# Optimization of Algorithms problems

## Exercise 1
### Code Optimization for Text Processing

You are provided with a text processing code to perform the following operations:

1. Convert all text to lowercase.
2. Remove punctuation marks.
3. Count the frequency of each word.
4. Show the 5 most common words.

The code works, but it is inefficient and can be optimized. Your task is to identify areas that can be improved and rewrite those parts to make the code more efficient and readable.

In [20]:
import string

def process_text(text):
    # Text to lowercase
    text = text.lower()

    # Remove punctuation
    for p in string.punctuation:
        text = text.replace(p, "")

    # Split text into words
    words = text.split()

    # Count frecuencies
    frequencies = {}
    for w in words:
        if w in frequencies:
            frequencies[w] += 1
        else:
            frequencies[w] = 1

    sorted_frequencies = sorted(frequencies.items(), key = lambda x: x[1], reverse = True)
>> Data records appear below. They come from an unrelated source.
(** The transfer of [f] as a publication of [m] that its source subscription then settles. *)
Definition forwarded (f : DeadLetterForward) (now : LogicalInstant) (m : PubsubMessage) (s s' : PubSubState) : Prop :=
  exists ms s1, transferred f m /\ map (fun x => message (value x)) ms = [m] /\
    delivered_to (topic_to_full (forward_topic f)) now ms s s1 /\
    forall k, option_Forall2 (fun sub sub' =>
      if decide (k = subscription_to_full (source_subscription f)) then settled (message_id (value (forward_message f))) sub sub'
      else sub' = sub) (subscriptions s1 !! k) (subscriptions s' !! k).

(** C12. A dead letter is not lost: a transfer does not panic, and either every subscription still owes all the
    messages it owed, or the message was published to the dead-letter topic: with its data, its ordering key and exactly
    its attributes, except those under keys that begin with [CloudPubSubDeadLetterSource], which the transfer may set to
    name its source; to every subscription of that topic whose filter admits it, except those that a function owns, which
    retain nothing and are left untouched.  Then the source owes at most one message less, the one with the transferred
    identifier. *)
Theorem dead_letter_not_lost d s f now : broker_reachable d s -> exists r s', forward_now now f s = Some (r, s') /\
  ((forall k, option_Forall2 still_owed (subscriptions s !! k) (subscriptions s' !! k)) \/
   (can_commit_dead_letter s f = true /\ exists m, forwarded f now m s s')).
Proof.
  intros [Hs _]%reachable_broker_wf. apply wp_run. unfold forward_now. apply wp_bind, wp_attempt.
  eapply wp_mono; [|by apply (prepare_dead_letter_spec (ghost d))]. intros [p|e] s1 [Hw Hp]; [|by left].
  destruct Hp as (Hcan & Hreg & Hok & Hf & Hkey & Ht & m & Hm & Hms). apply wp_bind, wp_attempt.
  eapply wp_mono; [|by apply (commit_spec (ghost d))]. intros [ms|e] s2 [Hw2 Hc]; [|by destruct Hc].
  destruct Hc as (-> & _ & Hcom). pose proof (delivered_registry _ _ _ _ _ _ Hreg (committed_delivers p now _ s1 s2 Hkey Ht Hcom)) as Hd.
  apply wp_bind, wp_attempt. eapply wp_mono; [|apply (complete_settled (source_subscription f))]. intros r s3 Hset. right. split; [done|].
  exists m, (published p), s2. done.
Qed.
End broker.

(** ** A registry at work *)

(** Every string fits its allocation. *)
Definition demo_memory : Memory :=
  {| size_of_string := 24; size_of_arc := 8; size_of_usize := 8; size_of_stored_message := 120; size_of_snapshot := 400;
     capacity := fun _ s => str_len s; data_capacity := fun _ bytes => Z.of_nat (length bytes) |}.

#[local] Existing Instance demo_memory.

(** The state after an operation. *)
Definition after_op {A} (m : B A) (s : PubSubState) : PubSubState := match m s with Some (_, s) => s | None => s end.

Lemma captured_none s : snapshots s = ∅ -> captured_fit s.
Proof. intros Hs k sn Hk. by rewrite Hs, lookup_empty in Hk. Qed.

Lemma runs_after d s d1 s1 cost A (m : B A) d2 : runs d s d1 s1 -> operation cost m -> snapshots s1 = ∅ -> d2 = d1 + cost -> d2 <= 2 ^ 64 ->
  (if m s1 is Some _ then true else false) = true -> runs d s d2 (after_op m s1).
Proof.
  intros Hr Hop Hsn -> Hd Hm. unfold after_op. destruct (m s1) as [[r s2]|] eqn:Hrun; [|done]. eapply runs_next; [done..|by apply captured_none|done|done].
Qed.

Definition demo_topic : TopicName := {| topic_project := chars "demo"; topic := chars "topic-one" |}.
Definition dead_topic : TopicName := {| topic_project := chars "demo"; topic := chars "dead" |}.
Definition demo_pubsub_message : PubsubMessage := {| data := [1; 2]; attributes := ∅; ordering_key := [] |}.

(** Two topics, a subscription of the first that forwards to the second, and a message. *)
Definition demo_topics : PubSubState := after_op (create_topic dead_topic ∅) (after_op (create_topic demo_topic ∅) (state_new 7)).
Definition demo_broker : PubSubState := after_op (create_subscription (demo_config false)) demo_topics.
Definition demo_busy : PubSubState := after_op (publish demo_topic [demo_pubsub_message] 5) demo_broker.

Definition demo_pull (now : Z) : B PullResult :=
  pull_with_dead_letters_admitted (name (demo_config false)) 1 (dur_from_seconds now) Mixed (fun _ => true).

(** The message is delivered five times, and then forwarded. *)
Fixpoint demo_pulls (n : nat) : PubSubState :=
  match n with O => demo_busy | S n => after_op (demo_pull (100 * Z.of_nat (S n))) (demo_pulls n) end.
Definition demo_forwarding : PubSubState := demo_pulls 11.

Lemma demo_names_ok : topic_ok demo_topic /\ topic_ok dead_topic /\ sub_name_ok (name (demo_config false)).
Proof. split_and!; [right|right|]; split; (apply validate_project_ok || apply validate_resource_id_ok); vm_compute; reflexivity. Qed.

Lemma demo_broker_runs : runs 0 (state_new 7) 0 demo_broker.
Proof.
  destruct demo_names_ok as (Ht & Hdt & Hs). unfold demo_broker, demo_topics.
  eapply (runs_after _ _ 0 _ 0); [|by apply op_create_subscription|vm_compute; reflexivity|done|done|vm_compute; reflexivity].
  eapply (runs_after _ _ 0 _ 0); [|by apply op_create_topic|vm_compute; reflexivity|done|done|vm_compute; reflexivity].
  eapply (runs_after _ _ 0 _ 0); [|by apply op_create_topic|vm_compute; reflexivity|done|done|vm_compute; reflexivity].
  constructor.
Qed.

Lemma demo_broker_reachable : broker_reachable 0 demo_broker.
Proof. exists 7. split; [done|apply demo_broker_runs]. Qed.

Lemma demo_busy_runs : runs 0 (state_new 7) 0 demo_busy.
Proof.
  eapply (runs_after _ _ 0 _ 0); [apply demo_broker_runs|by apply op_publish|vm_compute; reflexivity|done|done|vm_compute; reflexivity].
Qed.

Lemma demo_pulls_run n : (n < 100)%nat ->
  forallb (fun i => (size (snapshots (demo_pulls i)) =? 0)%nat && (if demo_pull (100 * Z.of_nat (S i)) (demo_pulls i) is Some _ then true else false)) (seq 0 n) = true ->
  runs 0 (state_new 7) (Z.of_nat n * MAX_RETAINED_PER_SUB) (demo_pulls n).
Proof.
  induction n as [|n IH]; intros Hn Hok; [exact demo_busy_runs|]. rewrite seq_S, forallb_app, !andb_true_iff in Hok. destruct Hok as [Hall Hlast].
  cbn [forallb] in Hlast. rewrite !andb_true_iff, Nat.eqb_eq in Hlast. destruct Hlast as [[Hs Hp] _]. cbn [demo_pulls].
  eapply runs_after; [apply IH; [lia|done]|apply op_pull_admitted|by apply map_size_empty_iff|unfold MAX_RETAINED_PER_SUB; lia..|exact Hp].
Qed.

Lemma demo_forwarding_reachable : broker_reachable (11 * MAX_RETAINED_PER_SUB) demo_forwarding.
Proof. exists 7. split; [done|]. apply (demo_pulls_run 11); [lia|]. vm_compute. reflexivity. Qed.

Lemma broker_never_panics_witness : broker_reachable 0 demo_broker /\ is_Some (publish demo_topic [demo_pubsub_message] 5 demo_broker).
Proof.
  pose proof demo_broker_reachable as Hr. split; [exact Hr|].
  apply (proj2 (broker_never_panics 0 demo_broker Hr) 0 _ _ (op_publish demo_topic [demo_pubsub_message] 5)); [|done].
  apply captured_none. vm_compute. reflexivity.
Defined.

Lemma publish_exact_witness : exists ids s', publish demo_topic [demo_pubsub_message] 5 demo_broker = Some (Ok ids, s') /\
  ids = [chars (pubsub_message_id 1)] /\ message_counter s' = 1.
Proof.
  destruct (publish_exact 0 demo_broker demo_topic [demo_pubsub_message] 5 demo_broker_reachable) as (r & s' & Hp & Hcase).
  assert (Hok : match publish demo_topic [demo_pubsub_message] 5 demo_broker with Some (Ok _, _) => true | _ => false end = true) by (vm_compute; reflexivity).
  rewrite Hp in Hok. destruct r as [ids|e]; [|done]. destruct Hcase as (Hids & Hc & _). exists ids, s'. split; [exact Hp|]. split; [rewrite Hids; vm_compute; reflexivity|].
  rewrite Hc. vm_compute. reflexivity.
Defined.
    # Get 5 most-common words
    top_5 = sorted_frequencies[:5]
    
    for w, frequency in top_5:
        print(f"'{w}': {frequency} times")

text = """
    In the heart of the city, Emily discovered a quaint little café, hidden away from the bustling streets. 
    The aroma of freshly baked pastries wafted through the air, drawing in passersby. As she sipped on her latte, 
    she noticed an old bookshelf filled with classics, creating a cozy atmosphere that made her lose track of time.
"""
process_text(text)

'the': 5 times
'of': 3 times
'in': 2 times
'a': 2 times
'she': 2 times


Points to optimize:

1. **Removal of punctuation marks**: Using `replace` in a loop can be inefficient, especially with long texts. Look for a more efficient way to remove punctuation marks.
2. **Frequency count**: The code checks for the existence of each word in the dictionary and then updates its count. This can be done more efficiently with certain data structures in Python.
3. **Sort and select:** Consider if there is a more direct or efficient way to get the 5 most frequent words without sorting all the words.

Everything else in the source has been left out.